This thread ends the Vivid Vervet cycle for me*.  Being half way between Vivid and Wily and run it alone since day one (B1).  The Ubuntu 15.04 Final Release was upgraded 3 days ago successfully.  Will go forward tomorrow with a fresh install of Wily Werewolf first alpha release.


In conclusion, this upgrade is more stable then 12.LTS to 14.LTS one.  I rarely Upgrade, I'm more on the fresh install side but for testing purposes I give you guys an A+ for this one. 

When I applied the Wily upgrade (post#3), the original setting that I previously made under Vivid Final Release remain unchanged.  The same apply for the last 72 hours regarding the updates in Software Updater (on fire since 3 days).  *The Date and Time issue* (halfway working in my case in the Vivid cycle: able to change the New-York setting but not able to add another city) i*s solved under the Wily upgrad*e. This one was a long journey but now I'm able to see at what time uncle Georges goes to bed in Geneva.  Wily Werewolf pass the test of my favorite hot spot on Internet:  Ubuntu 15.10 on NHL Gamecenter gives an exceptional visual rendering (HD quality @ 3000Kps @ best).  


*Things that I lost in the Vivid cycle*:


1)  The hp-doctor terminal command and therefore my printer: HP laserjet 1020.  Lost it between 14.04.1 and 14.04.2LTS:  The terminal command is not properly working since then.  Was shifting between Vivid and Trusty for printing purposes: mom's always need is Medicare In$urance report yesterday.  Try it under Final Release and the drivers were not properly installed but an Internet link was shown in the terminal (at the end) related to HPLIP. That's how I get the drivers: HPLIP 3.15.4


```
hp-doctor
```

2)  In Final Release only, the possibility of running the last Kernel Version alone (A suicidal approach some may say): Synaptic wouldn't allow me to delete the .15 one and run the .16 alone?  *This is the last test I will do under the Vivid cycle: running 3.19.0.17 alone for half a day.*


*Things that when wrong (I installed Vivid Vervet more then 20 times)

*
*Unity Tweak Tool:*  first half of desktop setting are dead, no change, no effect.  Plus, when you removed it, the original setting remains.  You must reinstall it to go back to Vivid environment or Unity original setup.
*On first installation:* 
1)  Slow Internet speed (many new things are shown there);
2)  Unstable desktop environment;
3)  False motherboard reading (RAM and HDD) in *About This Computer* (sometime way out);
4)  Ubuntu Software Center with dark black and grey screen that end in a dead screen and if you try more then 2 installations at the same time, you pile them, a second Windows opens and the freezing one   remains.  I reported that Problem to the Opera team;
5)  *If I don't install Google Chrome first*, *I got Adobe Flash Player problems in Opera Stable 27,28,29* (please forward that one because I never reported that issue and It seems to be a Chromium issue);
6)  There is no need to install Adobe Flash Player if Google Chrome is installed first, the same apply for (not 100% sure on that one but I run Vivid without installing it) Java;
7)  These are what comes to my mind and they are fine tunning issues.  It doesn't take me much to do a second installation. * I said twice in the Ubuntu forum that Ubuntu runs at best when it's installed from Ubuntu and these are some of the reasons...*


I learned in that cycle that to reach stability, we must stay basic on post installation: shoot for MAC compatible devices (our terminal cousin) and avoid doing too much.  That is the main lesson of Vivid Vervet.
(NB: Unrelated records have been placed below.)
(* ===== verification/ZoneStrings.v ===== *)
(** * Strings in zones (src/runtime/vm/zone.cc)

    [MakeCopyOfString], [MakeCopyOfStringN] and [ConcatStrings] of Zone.v on
    strings that lie in memory in use. [ConcatStrings] writes one byte more than it
    has asked for when its first string is not empty. *)
From stdpp Require Import gmap.
From S2P Require Import Prelude Utils Zone ZoneStack.
Local Open Scope Z_scope.
Local Open Scope vm_scope.

(** The characters [s] and a terminator at [p]. *)
Record cstring (m : memory) (p : Z) (s : list Z) : Prop := {
  cstring_chars : load_bytes m p (length s) = s;
  cstring_nonzero : Forall (fun c => c <> 0) s;
  cstring_end : byte_at m (p + zlen s) = 0 }.
(** Bytes that an allocation in [this] leaves alone. *)
Definition readable (w : World) (this p n : Z) : Prop := forall x, p <= x < p + n -> in_use w x /\ ~ free_of w this x.

Lemma cstring_cons m p c s : cstring m p (c :: s) <-> byte_at m p = c /\ c <> 0 /\ cstring m (p + 1) s.
Proof.
  split.
  - intros [Hc Hn He]. cbn in Hc. injection Hc as Hc1 Hc2. apply list.Forall_cons in Hn as [Hn1 Hn2]. split; [done|]. split; [done|]. split; [done|done|].
    rewrite <- He. f_equal. unfold zlen. cbn [length]. lia.
  - intros (Hb & Hn & [Hc Hn' He]). split; [cbn; by rewrite Hb, Hc|by constructor|]. rewrite <- He. f_equal. unfold zlen. cbn [length]. lia.
Qed.
Lemma cstring_ext m m' p s : (forall x, p <= x < p + zlen s + 1 -> byte_at m x = byte_at m' x) -> cstring m p s -> cstring m' p s.
Proof.
  intros Hx [Hc Hn He]. split; [|done|].
  - rewrite <- Hc at 2. symmetry. apply load_bytes_ext. intros x Hr. apply Hx. unfold zlen. lia.
  - rewrite <- He. symmetry. apply Hx. unfold zlen. lia.
Qed.

(** ** The C library *)
Lemma strlen_from_spec m s : forall fuel p, cstring m p s -> (length s < fuel)%nat -> strlen_from fuel m p = Some (zlen s).
Proof.
  induction s as [|c s IH]; intros [|fuel] p Hs Hf; try (cbn in Hf; lia); cbn [strlen_from].
  - pose proof (cstring_end _ _ _ Hs) as He. unfold zlen in He. cbn in He. rewrite Z.add_0_r in He. by rewrite He.
  - apply cstring_cons in Hs as (Hb & Hn & Hs). rewrite Hb. destruct (Z.eqb_spec c 0); [done|]. rewrite (IH fuel) by (done || (cbn in Hf; lia)).
    cbn [mbind option_bind]. unfold zlen. cbn [length]. f_equal. lia.
Qed.
Lemma byte_at_key m a : byte_at m a <> 0 -> is_Some (m !! a).
Proof. unfold byte_at. by destruct (m !! a). Qed.
Lemma strlen_spec m p s : cstring m p s -> strlen m p = Some (zlen s).
Proof.
  intros Hs. apply strlen_from_spec; [done|]. apply le_n_S. rewrite <- (length_seq (length s) 0), <- (length_fmap (fun i => p + Z.of_nat i)).
  apply keys_length.
  - apply NoDup_fmap_2; [intros i j; lia|]. apply NoDup_ListNoDup, seq_NoDup.
  - intros a (i & -> & Hi)%list_elem_of_fmap. apply elem_of_seq in Hi. apply byte_at_key. pose proof (cstring_chars _ _ _ Hs) as Hc.
    pose proof (cstring_nonzero _ _ _ Hs) as Hn. rewrite list.Forall_lookup in Hn. apply (Hn i). rewrite <- Hc at 1. rewrite load_bytes_lookup by lia. done.
Qed.
Lemma strncpy_bytes_spec m s : forall p, cstring m p s -> strncpy_bytes m p (length s) = s /\ strncpy_bytes m p (S (length s)) = s ++ [0].
Proof.
  induction s as [|c s IH]; intros p Hs.
  - split; [done|]. pose proof (cstring_end _ _ _ Hs) as He. unfold zlen in He. cbn in He. rewrite Z.add_0_r in He. cbn. by rewrite He.
  - apply cstring_cons in Hs as (Hb & Hn & Hs). destruct (IH _ Hs) as [E1 E2]. cbn [length strncpy_bytes] in *. rewrite Hb. destruct (Z.eqb_spec c 0); [done|].
    split; [by rewrite E1|]. cbn [app]. by rewrite E2.
Qed.
Lemma store_bytes_app l1 l2 : forall m a, store_bytes m a (l1 ++ l2) = store_bytes (store_bytes m a l1) (a + zlen l1) l2.
Proof.
  induction l1 as [|b l1 IH]; intros m a; cbn [app store_bytes]; [unfold zlen; cbn; by rewrite Z.add_0_r|]. rewrite IH. f_equal. unfold zlen. cbn [length]. lia.
Qed.
(** A string that has been written can be read. *)
Lemma cstring_stored m p s : Forall (fun c => c <> 0) s -> cstring (store_bytes m p (s ++ [0])) p s.
Proof.
  intros Hn. split; [|done|].
  - rewrite store_bytes_app. rewrite (load_bytes_ext _ (store_bytes m p s)); [apply load_store_bytes|]. intros x Hx. apply byte_at_store_out. unfold zlen. lia.
  - unfold zlen. apply byte_at_store_in. apply list_lookup_middle. done.
Qed.
(** * Asset-catalog color generator ([create_assets.py])

    A shallow embedding of the script and of the parts of the Python
    runtime it calls, followed by the properties of the generator.

    Conventions.
    - A Python [str] is a [string]; a character is the code point
      [N_of_ascii c], so the model covers the strings whose code points
      are below 256.
    - A Python [int] is a [Z].
    - A Python [float] is a sign, a mantissa and a binary exponent
      ([pyfloat]), read exactly.
    - A raised exception ends the run: fallible code returns [result].
    - The values of a color definition are [str] or [float], as in the
      table of the script.
    - The disk is a tree of directories and regular files, keyed by path
      components.  It has no links and no permissions, it does not
      interpret the components [.] and [..], and it takes any string as a
      name; so the properties that depend on a name being one the file
      system takes are stated for plain names (printable ASCII without the
      separator, short enough) or for the names of the table. *)

From Stdlib Require Import ZArith QArith Qabs Lia Ascii String.
From stdpp Require Import gmap strings list fin_maps.

Local Open Scope string_scope.
Local Open Scope list_scope.
Local Open Scope Z_scope.

(** ** Exceptions *)

Inductive exn : Type :=
  | KeyError (key : string)
  | ValueError
  | AttributeError
  | FileExistsError
  | FileNotFoundError
  | NotADirectoryError
  | IsADirectoryError.
(** C9: [zstd_window_log()] has the precondition
    [compression_type() == kZstd].  Under it, it returns the configured
    window log as it is: an explicit value unchanged, an unset one as
    unset; on any other algorithm the call is a precondition failure. *)
Theorem zstd_window_log_contract (self : t) :
  (compression_type self = kZstd ->
   zstd_window_log self = Done (window_log self))
  /\ (compression_type self <> kZstd ->
      exists message, zstd_window_log self = CheckFailed message)
  /\ (forall level w, zstd_window_log (mk kZstd level (Some w)) = Done (Some w))
  /\ (forall level, zstd_window_log (mk kZstd level None) = Done None).
Proof.
  destruct self as [type level w]; simpl.
  repeat split.
  - intros ->. reflexivity.
  - intros H. destruct type; try congruence; eexists; reflexivity.
Qed.

Lemma zstd_window_log_contract_witness :
  zstd_window_log (mk kZstd 3 (Some 20)) = Done (Some 20)
  /\ (exists message, zstd_window_log CompressorOptions = CheckFailed message).
Proof.
  split.
  - apply (proj1 (zstd_window_log_contract (mk kZstd 3 (Some 20)))). reflexivity.
  - apply (proj1 (proj2 (zstd_window_log_contract CompressorOptions))).
    discriminate.
Defined.

(** C10: [set_uncompressed()], [set_brotli(level)], [set_zstd(level)] and
    [set_snappy()] write the algorithm and the level and leave
    [window_log] as it was; [set_window_log(w)] writes [window_log] and
    leaves the algorithm and the level as they were. *)
Theorem setters_frame (self : t) :
  window_log (set_uncompressed self) = window_log self
  /\ window_log (set_snappy self) = window_log self
  /\ (forall level self',
        set_brotli level self = Done self' ->
        window_log self' = window_log self)
  /\ (forall level self',
        set_zstd level self = Done self' ->
        window_log self' = window_log self)
  /\ (forall w self',
        set_window_log w self = Done self' ->
        compression_type self' = compression_type self
        /\ compression_level self' = compression_level self).
Proof.
  split; [reflexivity|]. split; [reflexivity|].
  split; [|split].
  - intros level self'. run_assertions; intros Heq; inversion Heq; reflexivity.
  - intros level self'. run_assertions; intros Heq; inversion Heq; reflexivity.
  - intros [w|] self'; run_assertions; intros Heq; inversion Heq; split; reflexivity.
Qed.

(** C10, on an object with a window log of 20. *)
Lemma setters_frame_witness :
  window_log (set_uncompressed (mk kZstd 3 (Some 20))) = Some 20
  /\ (forall self',
        set_brotli 9 (mk kZstd 3 (Some 20)) = Done self' ->
        window_log self' = window_log (mk kZstd 3 (Some 20)))
  /\ compression_type (mk kZstd 3 (Some 12)) = kZstd.
Proof.
  split; [|split].
  - apply (proj1 (setters_frame (mk kZstd 3 (Some 20)))).
  - apply (proj1 (proj2 (proj2 (setters_frame (mk kZstd 3 (Some 20)))))).
  - exact (proj1 (proj2 (proj2 (proj2 (proj2
             (setters_frame (mk kZstd 3 (Some 20))))))
             (Some 12) (mk kZstd 3 (Some 12)) eq_refl)).
Defined.

End SetterFacts.

(** ** The options parser against the grammar *)

Module ParserFacts.

Import Base CompressorOptions Grammar.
*Things that I gain from Vivid Vervet

*
1)  The visualize rendering:  HD quality is now set to high
2)  From Ubuntu After Install 2.6 Beta (IT'S F.O.S.S):  My weather Indicator (beside the network icon), set to Yahoo weather center it runs like a swiss clock (lost it in the 12.LTS to 14.LTS switch)
3) * HIGH LEVEL OF STABILITY ON A LVM MANNER (255MB bootable partition and a 4.2GB SWAP partition that I clean ounce in a wild)* *ON THE SECOND AND THIRD INSTALLATION*: Default installation / LVM / New-York  /without the third party codecs.  *This upgrade is the finality: Smooth. stable and quite.*  A perfect one!  Good work guys!  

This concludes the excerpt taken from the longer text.